Le programme économique de la NUPES attaqué par Terra Nova
Un débat à distance s’est installé ces derniers jours entre le think tank social-libéral Terra Nova et les économistes de l’Union populaire, avec un premier rapport de Terra Nova, suivi d’une réponse de Mélenchon, d’une réponse de Terra Nova, et d’une réponse des économistes de l’UP.
Ce débat soulève des discussions intéressantes et les réponses de l’UP nous semblent esquiver ou édulcorer les difficultés, et donc n’apportent pas les réponses nécessaires. Il s’agit avant tout de « rassurer » et d’expliquer que la politique de « rupture » pourra être mise en place sans trop de difficultés. Pourtant, il y a le précédent de 1981, où la politique de relance avait tourné court. Pourquoi en serait-il autrement aujourd’hui ? Les contraintes sont-elles moins fortes ? Si les leçons de l’échec de la relance de 1981 ne sont pas tirées, pourquoi un gouvernement NUPES réussirait-il cette fois-ci ?

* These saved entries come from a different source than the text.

Lemma manageRiskOrders_partial_fill_witness :
  GetOrder (tradingService Stub.svc) "ord_4"
    (world (Stub.holding [Stub.active] Stub.partialFilled))
  = (inl (Stub.reported "filled" 5 (Some 105%float)), Stub.partialFilled)
  /\ (exists r w',
        SaveManagedPosition (storageService Stub.svc)
          (set_RemainingQty (RemainingQty Stub.active - 5)%float
             (set_Status "PARTIAL" Stub.active)) Stub.partialFilled
        = (r, w')
        /\ checkPartialExitOrders Stub.svc ["ord_4"] Stub.active
             (Stub.holding [Stub.active] Stub.partialFilled)
           = checkPartialExitOrders Stub.svc []
               (set_RemainingQty (RemainingQty Stub.active - 5)%float
                  (set_Status "PARTIAL" Stub.active))
               (after (Stub.holding [Stub.active] Stub.partialFilled) w'
                  [EvGetOrder "ord_4";
                   EvSaveManagedPosition
                     (set_RemainingQty (RemainingQty Stub.active - 5)%float
                        (set_Status "PARTIAL" Stub.active))])).
Proof.
  split; [reflexivity|].
  apply (manageRiskOrders_partial_fill Stub.svc Stub.active
           (Stub.holding [Stub.active] Stub.partialFilled) "ord_4" []
           (Stub.reported "filled" 5 (Some 105%float)) Stub.partialFilled);
    reflexivity.
Defined.

(** C3 fails as stated.  A position that the supervisor recorded as
    [STOPPED_OUT] becomes [CLOSED] when it is closed by hand. *)
Lemma manual_close_rewrites_stopped_out :
  statusOf (Stub.holding [set_Status "STOPPED_OUT" Stub.active] Stub.quiet) "pos_1"
  = Some "STOPPED_OUT"
  /\ statusOf (final (CloseManagedPosition Stub.svc "pos_1"
                        (Stub.holding [set_Status "STOPPED_OUT" Stub.active]
                           Stub.quiet)))
              "pos_1"
     = Some "CLOSED".
Proof. split; vm_compute; reflexivity. Qed.

Lemma terminal_status_pass_and_close_witness :
  terminal (Status (set_Status "STOPPED_OUT" Stub.active))
  /\ (exists position',
        positions
          (final (checkPositionsIn Stub.svc ["pos_1"]
                    (Stub.holding [set_Status "STOPPED_OUT" Stub.active] Stub.quiet)))
          !! "pos_1"
        = Some position'
        /\ Status position' = Status (set_Status "STOPPED_OUT" Stub.active))
  /\ (exists position' pm',
        CloseManagedPosition Stub.svc "pos_1"
          (Stub.holding [set_Status "STOPPED_OUT" Stub.active] Stub.quiet)
        = Ok None pm'
        /\ positions pm' !! "pos_1" = Some position'
        /\ Status position' = "CLOSED").
Proof.
  assert (Hterm : terminal (Status (set_Status "STOPPED_OUT" Stub.active))).
  { right. left. reflexivity. }
  split; [exact Hterm|].
  apply (terminal_status_pass_and_close Stub.svc ["pos_1"]
           (Stub.holding [set_Status "STOPPED_OUT" Stub.active] Stub.quiet)
           "pos_1" (set_Status "STOPPED_OUT" Stub.active)).
  - vm_compute. reflexivity.
  - exact Hterm.
Defined.

(** C4 fails as stated.  Stop and take-profit are both reported filled: the
    pass ends [STOPPED_OUT] after polling the stop alone, and makes no attempt
    to cancel the take-profit order [ord_3]. *)
Lemma stop_filled_take_profit_not_cancelled :
  (Status <$> returned (checkPosition Stub.svc Stub.active
                          (Stub.holding [Stub.active] Stub.stopAndTakeFilled))
   = Some "STOPPED_OUT")
  /\ List.existsb isCancelOrder
       (trace (final (checkPosition Stub.svc Stub.active
                        (Stub.holding [Stub.active] Stub.stopAndTakeFilled))))
     = false
  /\ List.map isPlaceOrder
       (trace (final (checkPosition Stub.svc Stub.active
                        (Stub.holding [Stub.active] Stub.stopAndTakeFilled))))
     = [false; false; false]
  /\ trace (final (checkPosition Stub.svc Stub.active
                     (Stub.holding [Stub.active] Stub.stopAndTakeFilled))) !! 1
     = Some (EvGetOrder "ord_2").
Proof. split; [|split; [|split]]; vm_compute; reflexivity. Qed.

Lemma manageRiskOrders_stop_filled_witness :
  StopLossOrderID Stub.active <> ""
  /\ exists t w1 r w2,
       Now (clock Stub.svc) Stub.stopAndTakeFilled = (t, w1)
       /\ SaveManagedPosition (storageService Stub.svc)
            (set_ClosedAt (Some t) (set_Status "STOPPED_OUT" Stub.active)) w1
          = (r, w2)
       /\ manageRiskOrders Stub.svc Stub.active
            (Stub.holding [Stub.active] Stub.stopAndTakeFilled)
          = Ok (set_ClosedAt (Some t) (set_Status "STOPPED_OUT" Stub.active))
               (after (Stub.holding [Stub.active] Stub.stopAndTakeFilled) w2
                  [EvGetOrder (StopLossOrderID Stub.active);
                   EvSaveManagedPosition
                     (set_ClosedAt (Some t) (set_Status "STOPPED_OUT" Stub.active))]).
Proof.
  assert (Hid : StopLossOrderID Stub.active <> "") by (cbn; discriminate).
  split; [exact Hid|].
  apply (manageRiskOrders_stop_filled Stub.svc Stub.active
           (Stub.holding [Stub.active] Stub.stopAndTakeFilled)
           (Stub.reported "filled" 10 (Some 95%float)) Stub.stopAndTakeFilled).
  - exact Hid.
  - reflexivity.
  - reflexivity.
Defined.

(** C5 fails as stated.  A request with a 5 percent stop and a 10 percent
    target is planned at a quote of 100 and filled at 110.  After the pass the
    record is [ACTIVE] at an entry price of 110, but the stop is still the 95
    computed from the quote, not the 104.5 that 5 percent below the fill
    would give. *)
Lemma entry_filled_prices_not_recomputed :
  (EntryPrice <$> (positions (final (planThenPass Stub.svc (Stub.longSPY 1000)
                                       (Stub.start Stub.entryFilledAt110)))
                     !! "pos_1000")
   = Some 110%float)
  /\ (StopLossPrice <$> (positions (final (planThenPass Stub.svc (Stub.longSPY 1000)
                                             (Stub.start Stub.entryFilledAt110)))
                           !! "pos_1000")
      = Some 95%float)
  /\ returned (calculateStopLoss 110 None (Some 5%float) "buy"
                 (Stub.start Stub.entryFilledAt110))
     = Some 104.5%float.
Proof. split; [|split]; vm_compute; reflexivity. Qed.

Lemma checkPosition_entry_filled_witness :
  Status Stub.pending = "PENDING"
  /\ exists position' pm' t1 t2 t3,
       checkPosition Stub.svc Stub.pending
         (Stub.holding [Stub.pending] Stub.entryFilledAt110)
       = Ok position' pm'
       /\ Status position' = "ACTIVE"
       /\ EntryPrice position' = 110%float
       /\ StopLossPrice position' = StopLossPrice Stub.pending
       /\ TakeProfitPrice position' = TakeProfitPrice Stub.pending
       /\ PartialExit position' = PartialExit Stub.pending
       /\ trace pm'
          = trace (Stub.holding [Stub.pending] Stub.entryFilledAt110)
            ++ [EvGetOrder (EntryOrderID Stub.pending)]
            ++ protectiveSubmissions Stub.pending t1 t2 t3
            ++ [EvSaveManagedPosition position'].
Proof.
  split; [reflexivity|].
  apply (checkPosition_entry_filled Stub.svc Stub.pending
           (Stub.holding [Stub.pending] Stub.entryFilledAt110)
           (Stub.reported "filled" 10 (Some 110%float)) Stub.entryFilledAt110);
    reflexivity.
Defined.
(** ** The cache, the status and the handlers of the worker

    The state of the worker is passed explicitly: the two storage areas,
    the variables [STATUS], [TAB_DATA] and [lastImdbRequestTime], the badge
    and the title of the icon for each tab, and the requests sent to IMDb.
    A handler is run to its end before the next event is handled; what it
    reads from the clock and what [fetch] answers are given with the
    event.  The log lines are left out. *)

Definition CACHE_TTL_MS : Z := 30 * 24 * 60 * 60 * 1000.
Definition MIN_REQUEST_INTERVAL_MS : Z := 1000.

Module Cache.
(** [{ ...data, fetchedAt }]. *)
Record record := mk { data : AspectRatioResult; fetchedAt : Z }.
End Cache.

Module Tab.
(** A value of [TAB_DATA]; a field that is not set is [None]. *)
Record data := mk {
  imdbId : option (list N);
  aspectRatio : option (list N);
  displayText : option (list N);
  mappedTypeShort : option (list N);
  filmTitle : option (list N)
}.
End Tab.

Module Sender.
(** [sender.tab]. *)
Record tab := mk { id : Z; incognito : bool }.
End Sender.

Module Msg.
(** A message; a field that is not set is [None]. *)
Record t := mk {
  type : list N;
  imdbId : option (list N);
  filmTitle : option (list N);
  status : option (list N);
  aspectRatio : option (list N);
  error : option (list N)
}.
End Msg.

Record Status := mkStatus {
  lastImdbId : option (list N);
  lastStatus : list N;
  lastAspectRatio : option (list N);
  lastFilmTitle : option (list N);
  lastError : option (list N);
  lastUpdate : option (list N);
  totalFetches : N;
  cacheHits : N;
  imdbRequests : N
}.

Definition initialStatus : Status :=
  mkStatus None (js "idle") None None None None 0 0 0.

(** The badge and the title of the icon for a tab. *)
Record Action := mkAction {
  badgeText : list N;
  badgeBackgroundColor : option (list N);
  title : list N
}.

Record World := mkWorld {
  storageLocal : gmap (list N) Cache.record;
  sessionStatus : option Status;
  sessionTabData : option (gmap Z Tab.data);
  STATUS : Status;
  TAB_DATA : gmap Z Tab.data;
  lastImdbRequestTime : Z;
  actions : gmap Z Action;
  waited : list Z;
  requested : list (list N)
}.

(** What [fetch] does: it answers, or it rejects with an error object of
    some name and message. *)
Inductive fetched :=
| Answered (res : Response)
| Rejected (name message : list N).

(** What a run of the handler of the messages takes from outside. *)
Record Env := mkEnv {
  isoTime : list N;
  timeOfMessage : Z;
  timeOfFetch : Z;
  timeOfRequest : Z;
  answer : fetched;
  timeOfRecord : Z
}.

Inductive Reply :=
| ReplyData (record : Cache.record)
| ReplyError (error : list N)
| ReplyStatus (status : Status)
| NoReply.

Definition setStorageLocal (v : gmap (list N) Cache.record) (w : World) : World :=
  mkWorld v (sessionStatus w) (sessionTabData w) (STATUS w) (TAB_DATA w)
    (lastImdbRequestTime w) (actions w) (waited w) (requested w).

Definition setSTATUS (v : Status) (w : World) : World :=
  mkWorld (storageLocal w) (sessionStatus w) (sessionTabData w) v (TAB_DATA w)
    (lastImdbRequestTime w) (actions w) (waited w) (requested w).

Definition setTAB_DATA (v : gmap Z Tab.data) (w : World) : World :=
  mkWorld (storageLocal w) (sessionStatus w) (sessionTabData w) (STATUS w) v
    (lastImdbRequestTime w) (actions w) (waited w) (requested w).

Definition setActions (v : gmap Z Action) (w : World) : World :=
  mkWorld (storageLocal w) (sessionStatus w) (sessionTabData w) (STATUS w)
    (TAB_DATA w) (lastImdbRequestTime w) v (waited w) (requested w).
(** * LearnVulkanInCLibrary: the renderer of [engine::render::VulkanRenderer]

    A shallow embedding of [src/engine/render/VulkanRenderer.cpp] (and of the
    declarations of [VulkanRenderer.hpp]) together with the properties of the
    device selection, the swap-chain negotiation, the letterboxed viewport and
    the per-frame protocol.

    Conventions.
    - [uint32_t] values are integers of [Z]; arithmetic that can leave the
      range is wrapped with [wrap32], casts from [int] likewise.
    - [float] is IEEE-754 binary32, computed with the parametric operations of
      [SpecFloat] at precision 24 and maximal exponent 128.
    - Vulkan handles are integers; [VK_NULL_HANDLE] is 0.
    - The member functions that talk to the driver run in a small state and
      error monad over a [World]: the renderer object and the driver side
      (the chronological list of API calls and the status of every fence).
      What the driver answers is an explicit argument (a [FrameEnv] or a
      [SwapChainEnv]). *)

From Stdlib Require Import ZArith List Bool Lia.
From Stdlib Require Import Floats.SpecFloat.
From stdpp Require Import base list gmap strings.

Local Open Scope Z_scope.

(** ** Machine integers *)

Definition UINT32_MAX : Z := 4294967295.

(** [uint32_t] arithmetic and [static_cast<uint32_t>]. *)
Definition wrap32 (z : Z) : Z := z mod 4294967296.

Definition is_uint32 (z : Z) : Prop := 0 <= z <= UINT32_MAX.

(** [std::clamp(v, lo, hi)] of <algorithm>.  The standard defines it for
    [lo <= hi] only; outside, the value is the one of libstdc++, whose
    [std::clamp] is [std::min(std::max(v, lo), hi)]. *)
Definition clamp (v lo hi : Z) : Z := Z.min (Z.max v lo) hi.

(** ** Constants of vulkan_core.h used by the renderer *)

Definition VK_NULL_HANDLE : Z := 0.
Definition VK_SUCCESS : Z := 0.
Definition VK_SUBOPTIMAL_KHR : Z := 1000001003.
Definition VK_ERROR_OUT_OF_DATE_KHR : Z := -1000001004.
Definition VK_FORMAT_B8G8R8A8_SRGB : Z := 50.
Definition VK_COLOR_SPACE_SRGB_NONLINEAR_KHR : Z := 0.
Definition VK_PRESENT_MODE_MAILBOX_KHR : Z := 1.
Definition VK_PRESENT_MODE_FIFO_KHR : Z := 2.
Definition VK_QUEUE_GRAPHICS_BIT : Z := 1.
Definition VK_SHARING_MODE_EXCLUSIVE : Z := 0.
Definition VK_SHARING_MODE_CONCURRENT : Z := 1.
Definition VK_IMAGE_USAGE_COLOR_ATTACHMENT_BIT : Z := 16.
Definition VK_COMPOSITE_ALPHA_OPAQUE_BIT_KHR : Z := 1.

(** ** Plain structures *)

Record VkExtent2D := { width : Z; height : Z }.

Record VkSurfaceFormatKHR := { format : Z; colorSpace : Z }.

Record VkSurfaceCapabilitiesKHR := {
  minImageCount : Z;
  maxImageCount : Z;
  currentExtent : VkExtent2D;
  minImageExtent : VkExtent2D;
  maxImageExtent : VkExtent2D;
  currentTransform : Z
}.

Record VkQueueFamilyProperties := { queueFlags : Z; queueCount : Z }.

En mettant de côté les controverses techniques ou le désaccord fondamental que nous avons avec la NUPES (le refus de remettre en cause la propriété privée des grands moyens de production et la croyance qu’une politique de relance keyénsienne peut réussir dans un capitalisme en crise), nous allons nous concentrer sur les problèmes de la dette et la contrainte extérieure.
Terra Nova explique que les marchés financiers mèneront le combat contre le gouvernement Mélenchon, donc les taux d’intérêt sur la dette française grimperont, et donc le coût deviendra insoutenable pour le gouvernement Mélenchon qui sera obligé d’abdiquer. A cela, les économistes de la NUPES expliquent que la France n’est pas la Grèce, et que la BCE sera obligé d’intervenir sur les marchés pour maintenir les taux d’intérêt à un bas niveau pour ne pas mettre en péril l’euro. La NUPES compte également mettre en place un nouveau « circuit du Trésor » avec l’aide de la BCE, qui alimenterait en liquidités un pôle public bancaire, qui ensuite achèterait la dette publique français à des taux d’intérêt très bas. Autrement dit, la NUPES refuse d’anticiper l’hostilité de la BCE pour ne pas avoir à envisager la rupture avec la BCE et donc la rupture avec l’UE et l’euro. Pourtant, la BCE ne se privera évidemment pas de laisser monter les taux d’intérêts sur la dette française pour faire pression sur le gouvernement Mélenchon. A cela, deux réponses sont possibles : soit le gouvernement l’accepte, et dans ce cas il devra renoncer très rapidement à l’essentiel de son programme ; soit le gouvernement ne l’accepte pas, et cela implique de recouvrir la souveraineté sur la monnaie en réquisitionnant la Banque de France pour financer directement le déficit public sans émettre des bons du Trésor sur les marchés financiers. Bien évidemment, la BCE ne l’acceptera pas, et cela entraînera donc une rupture de France avec l’euro.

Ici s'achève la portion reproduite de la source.